When Christina was born, and we realized for certain that she had Down syndrome, my father, a devout Catholic, rallied the prayer warriors to pray for a cure for her Down syndrome. I credit this with the fact that she has never had a single one of the typical heart or gastrointestinal problems commonly associated with Down sydrome. However, I must admit, I felt a bit touchy about people who wanted to change the way my daughter is. After all, we Catholics are called to love one another unconditionally, so why pray for her to change? Wasn't she good enough to be loved with her Down syndrome?
I have often said "I love my Christy 'just as she is' and wouldn't change her if I could". One day, my 14 year old Gabbi asked, "you mean if there were a cure for DS, you wouldn't get it for her?Do you really want her to stay the way she is?"Of course, that question caught me flat footed! Who would deny our children cures? I DO love her unconditionally, but if she woke up tomorrow with regular abilities, would that change my love for her? Certainly not!

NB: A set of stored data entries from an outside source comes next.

(* ===== verification/Helpers.v ===== *)
(** * Engine helpers (src/src/core/engine/EngineHelpers.h)

    The template helpers of the engine, instantiated at [CharState] and
    [TypingEngine::Compose], the only instance the source uses. *)

From S2P Require Import Prelude Tables Config CharState Validator English.
Open Scope Z_scope.

(** ** Escape and quick-consonant state *)

Inductive EscapeKind :=
| EscNone | EscTone | EscCircumflex | EscHorn | EscBreve | EscStroke | EscModifier.
#[export] Instance EscapeKind_eq_dec : EqDecision EscapeKind.
Proof. solve_decision. Defined.

Definition isEscaped (k : EscapeKind) : bool := k != EscNone.

Record QuickConsonantState := mkQC {
  qc_resultIndex : option nat; qc_lastKey : wchar; qc_onlyQC : bool; qc_escaped : bool
}.

Definition QC_Reset : QuickConsonantState := mkQC None 0 false false.
Definition QC_clearActive (q : QuickConsonantState) : QuickConsonantState :=
  mkQC None 0 (qc_onlyQC q) (qc_escaped q).
Definition QC_markEscaped (q : QuickConsonantState) : QuickConsonantState :=
  QC_clearActive (mkQC (qc_resultIndex q) (qc_lastKey q) (qc_onlyQC q) true).
Definition QC_hasActive (q : QuickConsonantState) : bool := qc_resultIndex q != None.

(** ** Spell exclusions *)

(** The 16-entry stack buffer of lowercased rendered letters. *)
Definition kMaxBuf : nat := 16.
Definition ExclusionBuf (rendered : wstring) : wstring :=
  take kMaxBuf (map towlower (List.filter (fun ch => ch <>w 0) rendered)).

Definition IsSpellExcluded (states : list CharState) (exclusions : list wstring) : bool :=
  if (length exclusions == 0%nat) || (length states == 0%nat) then false
  else
    let buf := ExclusionBuf (map Compose states) in
    existsb (fun pat =>
      (2 <=? length pat)%nat && (length pat <=? length buf)%nat &&
      forallb (fun i => (pat !!! i) =w (buf !!! i)) (seq 0 (length pat))) exclusions.

Definition UpdateSpellCheck (states : list CharState) (cfg : TypingConfig) : bool :=
  if negb (spellCheckEnabled cfg) || (length states == 0%nat) then false
  else if IsSpellExcluded states (spellExclusions cfg) then false
  else ValidateSyllableState states (allowZwjf cfg) == Invalid.

Definition MatchExclusionBuf (cmp : wchar -> wchar -> bool) (buf : wstring)
    (exclusions : list wstring) : bool :=
  existsb (fun pat =>
    let cmpLen := Nat.min (length buf) (length pat) in
    (2 <=? length pat)%nat && negb (cmpLen == 0%nat) &&
    forallb (fun i => cmp (pat !!! i) (buf !!! i)) (seq 0 cmpLen)) exclusions.

Definition MatchExclusionBufIgnoreTone (buf : wstring) (exclusions : list wstring) : bool :=
  MatchExclusionBuf (fun a b => StripTone a =w StripTone b) buf exclusions.

Definition BuildExclusionBuf (states : list CharState) (overrideIdx : nat)
    (overrideChar : wchar) : wstring :=
  ExclusionBuf (imap (fun i s => if i == overrideIdx then overrideChar else Compose s) states).

(** ** Auto-restore at commit *)

Definition ShouldAutoRestore (raw composed : wstring) : bool :=
  if raw == composed then false
  else if existsb (fun ch => 0x7F <? ch) composed then true
  else (length raw <=? length composed)%nat.

Definition is_ascii_vowel (c : wchar) : bool :=
  (c =w L "a") || (c =w L "e") || (c =w L "i") || (c =w L "o") || (c =w L "u") || (c =w L "y").

Definition HasRawDD (raw : wstring) : bool :=
  exists_upto (fun i =>
    let ch := raw !!! i in
    let next := raw !!! S i in
    ((ch =w L "d") || (ch =w L "D")) &&
    ((next =w L "d") || (next =w L "D") || (next =w L "9"))) (length raw - 1).

Definition HasIntentionalStrokeD (raw composed : wstring) : bool :=
  if negb (HasRawDD raw) then false
  else
    match last_idx (fun i => ((composed !!! i) =w 0x111) || ((composed !!! i) =w 0x110))
            (length composed) with
    | None => false
    | Some lastStrokeD =>
        negb (existsb (fun ch => is_ascii_vowel (towlower ch)) (drop (S lastStrokeD) composed))
    end.

(** ** The uo and stroke-d helpers *)

Definition IsUOEdgeCasePrefix (states : list CharState) (uIdx : nat) : bool :=
  let c0 := towlower (cs_base (states !!! 0%nat)) in
  let c1 := towlower (cs_base (states !!! 1%nat)) in
  if (uIdx == 1%nat) && (c0 =w L "h") then true
  else if uIdx == 2%nat then
    (c1 =w L "h") && ((c0 =w L "t") || (c0 =w L "k"))
  else false.

Definition UndoHornU (states : list CharState) (oIndex : nat) : list CharState :=
  let o := states !!! oIndex in
  let u := states !!! (oIndex - 1)%nat in
  if (0 <? oIndex)%nat && (cs_base o =w L "o") && HasModifier o &&
     (cs_base u =w L "u") && HasModifier u
  then alter (set_mod ModNone) (oIndex - 1)%nat states
  else states.

(** The replay over every prefix of length 2 to [count]. *)
Definition RecalcEnglishBias (states : list CharState) : EnglishProtectionState :=
  fold_left (fun p len => CheckEnglishBias (take len states) p)
    (seq 2 (length states - 1)) EP_reset.

Definition CheckZwjfInitialBias (states : list CharState) (cfg : TypingConfig)
    (p : EnglishProtectionState) : EnglishProtectionState :=
  if allowZwjf cfg || negb (spellCheckEnabled cfg) || (length states == 0%nat) then p
  else if bias p == BiasVietnamese then p
  else if IsVowel (states !!! 0%nat) then p
  else
    let initialChar := cs_base (states !!! 0%nat) in
    if (initialChar =w L "w") || (initialChar =w L "z") ||
       (initialChar =w L "j") || (initialChar =w L "f")
    then set_bias HardEnglish p else p.

(** The start of the contiguous run of d ending at [i]. *)
Fixpoint DClusterStart (states : list CharState) (i : nat) : nat :=
  match i with
  | O => O
  | S k => if IsD (states !!! k) then DClusterStart states k else i
  end.

Definition FindStrokeDTarget (states : list CharState) : option nat :=
  match find_bwd (fun i => IsD (states !!! i)) (length states) with
  | None => None
  | Some dIdx =>
      if (0 <? dIdx)%nat then
        let checkIdx := DClusterStart states dIdx in
        if (0 <? checkIdx)%nat && IsVowel (states !!! (checkIdx - 1)%nat) then None
        else Some dIdx
      else Some dIdx
  end.

Definition HasVowelState (states : list CharState) : bool := existsb IsVowel states.

Definition IsStrokeDBlockedByCoda (states : list CharState) (dTarget : nat) : bool :=
  let isSimpleOnsetVowelCoda :=
    (dTarget == 0%nat) && (1 <? length states)%nat && IsVowel (states !!! 1%nat) in
  if isSimpleOnsetVowelCoda then false
  else
    let codaLen :=
      match find_bwd (fun j => IsVowel (states !!! j) || IsD (states !!! j)) (length states) with
      | Some j => (length states - S j)%nat
      | None => length states
      end in
    (1 <=? codaLen)%nat.

Definition ShouldBlockStrokeDAsEnglish (states : list CharState) (dTarget : nat) : bool :=
  if IsStrokeDBlockedByCoda states dTarget then true
  else (dTarget == 0%nat) && HasStructuralVCVPattern states.

Definition IsStrokeDEscapeAllowed (count dIdx : nat) : bool :=
  if (0 <? count)%nat && (dIdx == (count - 1)%nat) then true
  else (dIdx == 0%nat) && (2 <=? count)%nat.

(** ** Would a key produce an excluded word? *)

Definition WouldStrokeDMatchExclusion (states : list CharState) (exclusions : list wstring) : bool :=
  if (length exclusions == 0%nat) || (length states == 0%nat) then false
  else match FindStrokeDTarget states with
  | None => false
  | Some dIdx => MatchExclusionBuf Z.eqb (BuildExclusionBuf states dIdx 0x111) exclusions
  end.

Definition WouldToneMatchExclusion (states : list CharState) (exclusions : list wstring)
    (toneIdx : nat) (tonedChar : wchar) : bool :=
  if (length exclusions == 0%nat) || (length states == 0%nat) || (length states <=? toneIdx)%nat
  then false
  else MatchExclusionBuf Z.eqb (BuildExclusionBuf states toneIdx tonedChar) exclusions.

Definition WouldModifierMatchExclusion (states : list CharState) (exclusions : list wstring)
    (targetIdx : nat) (m : Modifier) : bool :=
  if (length exclusions == 0%nat) || (length states == 0%nat) || (length states <=? targetIdx)%nat
  then false
  else
    let modChar := Compose (set_mod m (states !!! targetIdx)) in
    MatchExclusionBufIgnoreTone (BuildExclusionBuf states targetIdx modChar) exclusions.

Definition WouldAnyModifierMatchExclusion (states : list CharState) (exclusions : list wstring)
    (m : Modifier) (eligibleBases : wstring) : bool :=
  if (length exclusions == 0%nat) || (length states == 0%nat) then false
  else exists_upto (fun i =>
    let s := states !!! i in
    if negb (IsVowel s) || (cs_mod s != ModNone) then false
    else if negb (existsb (fun b => cs_base s =w b) eligibleBases) then false
    else WouldModifierMatchExclusion states exclusions i m) (length states).

(** ** Codas, modifiers and tones in the buffer *)

(** The backward loop of [HasStopFinalCoda]: index just past the last vowel. *)
Definition CodaStart (states : list CharState) : nat :=
  match find_bwd (fun i => IsVowel (states !!! i)) (length states) with
  | Some i => S i
  | None => 0%nat
  end.

Definition HasStopFinalCoda (states : list CharState) : bool :=
  if (length states <? 2)%nat then false
  else
    let codaStart := CodaStart states in
    let codaLen := (length states - codaStart)%nat in
    if codaStart == 0%nat then false
    else if codaLen == 1%nat then
      let c := towlower (cs_base (states !!! codaStart)) in
      (c =w L "c") || (c =w L "k") || (c =w L "p") || (c =w L "t")
    else if codaLen == 2%nat then
      (towlower (cs_base (states !!! codaStart)) =w L "c") &&
      (towlower (cs_base (states !!! S codaStart)) =w L "h")
    else false.

Definition HasEscapableModifier (states : list CharState) (m : Modifier) (isStroke : bool) : bool :=
  existsb (fun s => (if isStroke then IsD s else IsVowel s) && (cs_mod s == m)) states.

Definition FindTonedVowelIndex (states : list CharState) : option nat :=
  find_fwd (fun i => IsVowel (states !!! i) && HasTone (states !!! i)) (length states).

Definition HasConsonantBetween (states : list CharState) (fromIdx toIdx : nat) : bool :=
  let '(lo, hi) := if (toIdx <? fromIdx)%nat then (toIdx, fromIdx) else (fromIdx, toIdx) in
  existsb (fun i => negb (IsVowel (states !!! i))) (seq (S lo) (hi - S lo)).

(** A vowel of the nucleus: not the i of gi, not the u of qu. *)
Definition IsNucleusVowel (states : list CharState) (i : nat) : bool :=
  IsVowel (states !!! i) && negb (IsClusterConsonant states i).

Definition IsToneRelocBlockedByP4 (states : list CharState) (targetIdx : nat)
    (modern : bool) : bool :=
  if HasModifier (states !!! targetIdx) then false
  else
    match find_bwd (IsNucleusVowel states) (length states) with
    | None => false
    | Some vLast =>
        match find_bwd (IsNucleusVowel states) vLast with
        | None => false
        | Some v2nd =>
            if (targetIdx != vLast) || (vLast != S v2nd) then false
            else match DiphthongVowelIndex (cs_base (states !!! v2nd)),
                       DiphthongVowelIndex (cs_base (states !!! vLast)) with
            | Some fi, Some li =>
                table_at (if modern then kDiphthongModern else kDiphthongClassic) fi li =w 0
            | _, _ => false
            end
        end
    end.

We have to remember the terrible lives people with DS had in the recent past. Even Dr. Lejeune, who discovered Trisomy 21 and loved our children deeply, wanted to find a cure for DS. He called Down syndrome an illness, but never meant it as a put down. As a doctor, he was confronted on a daily basis with the side effects and limitations of Down syndrome, of course he wanted a cure! He said, "it would take less effort than sending a man to the moon to find a cure for Down syndrome" (from his biography, Life is a Blessing) His greatest regret upon his death from cancer in 1994 was that he hadn't found it. His Fondacion Lejeune continues his research to this day, never losing hope, that Down syndrome, like Polio, may be relegated to the honor roll of conquered diseases.